Airing my discontent with Go

I just wanted type out a general post about my experience working with Go for the first few attempts.

Never, never with any other language, have I had so many problems just importing dependencies.

No matter what I’ve tried, deleting my go.sum and running go mod tidy, moving my project directory around to different locations, Idk, what’s wrong.

I use go get to get the package, it says the package is installed, but when I got to add it to my imports it just can’t find it. I physically see it in my /usr/local/go directory, but my project just can’t find it. It’s even worse with local imports because it has to be in GOPATH or GOROOT. Why force me to do that instead of letting me navigate with a relative url to the package I want to import.

If it weren’t for that my project I’m working on absolutely requires Go I would have given up and moved on to something else a long time again.
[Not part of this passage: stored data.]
(** X16. Every typed increment and decrement on a key that is absent, or
    whose entry is expired (by [Expired], at the clock reading of the
    call), returns the zero of its type with the error "item k not
    found" and leaves the cache as it was. *)
Theorem typed_family_not_found c now k :
  items c !! k = None \/
  (exists item, items c !! k = Some item /\ Item_Expired item now = true) ->
  (forall ik n,
     typedIncrement ik c now k n = (c, (0, Some (errNotFound k))) /\
     typedDecrement ik c now k n = (c, (0, Some (errNotFound k)))) /\
  (forall n,
     cache_IncrementFloat32 c now k n
       = (c, (S754_zero false, Some (errNotFound k))) /\
     cache_DecrementFloat32 c now k n
       = (c, (S754_zero false, Some (errNotFound k))) /\
     cache_IncrementFloat64 c now k n
       = (c, (S754_zero false, Some (errNotFound k))) /\
     cache_DecrementFloat64 c now k n
       = (c, (S754_zero false, Some (errNotFound k)))).
Proof.
  intros Hk. split.
  - intros ik n.
    rewrite typedIncrement_incrementInteger, typedDecrement_decrementInteger.
    split; by apply incrementTyped_not_found.
  - intros n. repeat split; by apply incrementTyped_not_found.
Qed.

(** X17. A typed increment or decrement on an entry that is present and
    not expired but holds a value of another dynamic type than the one
    of the specialization returns the zero of its type with the error
    "the value for k is not an <type>" and leaves the cache as it was. *)
Theorem typed_family_wrong_type c now k item :
  items c !! k = Some item -> Item_Expired item now = false ->
  (forall ik n, dynType (to_any (Object item)) <> Some (TInt ik) ->
     typedIncrement ik c now k n = (c, (0, Some (errNotAn k (Num.name ik)))) /\
     typedDecrement ik c now k n = (c, (0, Some (errNotAn k (Num.name ik))))) /\
  (forall n, dynType (to_any (Object item)) <> Some TFloat32 ->
     cache_IncrementFloat32 c now k n
       = (c, (S754_zero false, Some (errNotAn k "float32"))) /\
     cache_DecrementFloat32 c now k n
       = (c, (S754_zero false, Some (errNotAn k "float32")))) /\
  (forall n, dynType (to_any (Object item)) <> Some TFloat64 ->
     cache_IncrementFloat64 c now k n
       = (c, (S754_zero false, Some (errNotAn k "float64"))) /\
     cache_DecrementFloat64 c now k n
       = (c, (S754_zero false, Some (errNotAn k "float64")))).
Proof.
  intros Hk Hlive. split; [| split].
  - intros ik n Hty.
    rewrite typedIncrement_incrementInteger, typedDecrement_decrementInteger.
    assert (Has : asInt ik (to_any (Object item)) = None).
    { destruct (to_any (Object item)) as [| ik' z | | | |]; try done.
      simpl in *. destruct (decide (ik' = ik)) as [-> |]; [done | done]. }
    split; by apply (incrementTyped_wrong_type _ _ _ _ _ c now k item).
  - intros n Hty.
    assert (Has : asFloat32 (to_any (Object item)) = None).
    { by destruct (to_any (Object item)). }
    split; by apply (incrementTyped_wrong_type _ _ _ _ _ c now k item).
  - intros n Hty.
    assert (Has : asFloat64 (to_any (Object item)) = None).
    { by destruct (to_any (Object item)). }
    split; by apply (incrementTyped_wrong_type _ _ _ _ _ c now k item).
Qed.

(** X18. On a key whose entry is present, not expired and of the numeric
    type of the specialization, each typed decrement returns the old
    value minus [n] with no error, and stores it in the entry of [k]
    under the expiration the entry had; nothing else in the cache
    changes.  For an integer type the difference [nv] is the value of the
    type congruent to [old - n] modulo 2 to the width, hence the integer
    [old - n] itself whenever that is a value of the type; for the
    floating-point types it is the IEEE 754 difference. *)
Theorem typed_decrement_subtracts_in_place c now k item :
  items c !! k = Some item -> Item_Expired item now = false ->
  (forall ik old n, to_any (Object item) = DInt ik old ->
     exists (nv : Z) x',
       Num.in_range ik nv /\
       nv mod 2 ^ Num.bits ik = (old - n) mod 2 ^ Num.bits ik /\
       (Num.in_range ik (old - n) -> nv = old - n) /\
       to_any x' = DInt ik nv /\
       typedDecrement ik c now k n
       = (with_items c (<[k := mkItem x' (Expiration item)]> (items c)),
          (nv, None))) /\
  (forall old n, to_any (Object item) = DFloat32 old ->
     exists x',
       to_any x' = DFloat32 (SFsub 24 128 old n) /\
       cache_DecrementFloat32 c now k n
       = (with_items c (<[k := mkItem x' (Expiration item)]> (items c)),
          (SFsub 24 128 old n, None))) /\
  (forall old n, to_any (Object item) = DFloat64 old ->
     exists x',
       to_any x' = DFloat64 (SFsub 53 1024 old n) /\
       cache_DecrementFloat64 c now k n
       = (with_items c (<[k := mkItem x' (Expiration item)]> (items c)),
          (SFsub 53 1024 old n, None))).
Proof.
  intros Hk Hlive. split; [| split].
  - intros ik old n Hold. rewrite typedDecrement_decrementInteger.
    destruct (incrementTyped_stores (asInt ik) (DInt ik) (Num.sub ik) 0
                (Num.name ik) c now k item old n Hk Hlive)
      as (x' & Hx' & Hdec).
    { rewrite Hold. simpl. by rewrite decide_True. }
    { done. }
    { by rewrite Hold. }
    exists (Num.sub ik old n), x'. unfold Num.sub in *.
    split; [apply wrap_range |]. split; [apply wrap_mod |].
    split; [apply wrap_in_range |]. done.
  - intros old n Hold.
    apply (incrementTyped_stores asFloat32 DFloat32 Num.sub32);
      rewrite ?Hold; done.
  - intros old n Hold.
    apply (incrementTyped_stores asFloat64 DFloat64 Num.sub64);
      rewrite ?Hold; done.
Qed.

(** X19. Incrementing an integer entry by [n] and decrementing it by [n]
    again, both before it expires, returns the old value from the
    decrement and leaves the entry with the old value and the old
    expiration, whether the sum wrapped around or not. *)
Theorem typed_increment_decrement_round_trip c now now' k item ik old n :
  items c !! k = Some item ->
  Item_Expired item now = false -> Item_Expired item now' = false ->
  to_any (Object item) = DInt ik old -> Num.in_range ik old ->
  exists x' x'',
    typedIncrement ik c now k n
    = (with_items c (<[k := mkItem x' (Expiration item)]> (items c)),
       (Num.add ik old n, None)) /\
    typedDecrement ik
      (with_items c (<[k := mkItem x' (Expiration item)]> (items c))) now' k n
    = (with_items c (<[k := mkItem x'' (Expiration item)]> (items c)),
       (old, None)) /\
    to_any x'' = DInt ik old.
Proof.
  intros Hk Hlive Hlive' Hold Hrange.
  rewrite typedIncrement_incrementInteger.
  destruct (incrementTyped_stores (asInt ik) (DInt ik) (Num.add ik) 0
              (Num.name ik) c now k item old n Hk Hlive)
    as (x' & Hx' & Hinc).
  { rewrite Hold. simpl. by rewrite decide_True. }
  { done. }
  { by rewrite Hold. }
  fold (incrementInteger (Callback := Callback) ik) in Hinc.
  set (c1 := with_items c (<[k := mkItem x' (Expiration item)]> (items c))) in *.
  assert (Hk1 : items c1 !! k = Some (mkItem x' (Expiration item))).
  { subst c1. simpl. apply lookup_insert_eq. }
  rewrite typedDecrement_decrementInteger.
  destruct (incrementTyped_stores (asInt ik) (DInt ik) (Num.sub ik) 0
              (Num.name ik) c1 now' k (mkItem x' (Expiration item))
              (Num.add ik old n) n Hk1 Hlive')
    as (x'' & Hx'' & Hdec).
  { simpl. rewrite Hx'. simpl. by rewrite decide_True. }
  { done. }
  { simpl. by rewrite Hx'. }
  simpl Expiration in Hdec.
  fold (decrementTyped (Callback := Callback) (asInt ik) (DInt ik) (Num.sub ik)
          0 (Num.name ik)) in Hdec.
  fold (decrementInteger (Callback := Callback) ik) in Hdec.
  rewrite add_sub_cancel, (wrap_in_range ik old Hrange) in Hx'', Hdec.
  exists x', x''. split; [done |]. split; [| done].
  subst c1. rewrite Hdec. unfold with_items. simpl.
  by rewrite insert_insert_eq.
Qed.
Importing is the most basic thing and for some reason go has decided it make super convoluted and easy to break with this language.

Is there some basic guidelines that just aren’t well documented for this?

Hmm. Can you maybe post a copy of your go.mod? Which package are you trying to import and unable to? Have you read this?

This, plus the commands that you run and the error they return.

And maybe also the import strings you use.

The more details, the better.

I figured it out.

The way I do some of my development is over SSH, and mounting the remote system over sshfs. What this resulted in is because the IDE couldn’t see the installed packages because they weren’t on the same system that the IDE is running on. The code would run but the error in the IDE wouldn’t go away, so it was just a flase flag by the go plugin in the IDE.

This has never happened with my setup before because other languages I’ve used install deps directly in the working directory.

Feel free to go ahead and delete this post. I’m not super thrilled how it comes across (really whiny). Was getting tired and frustrated and let it get to me. Should have gotten up and gone for a walk instead of posting this.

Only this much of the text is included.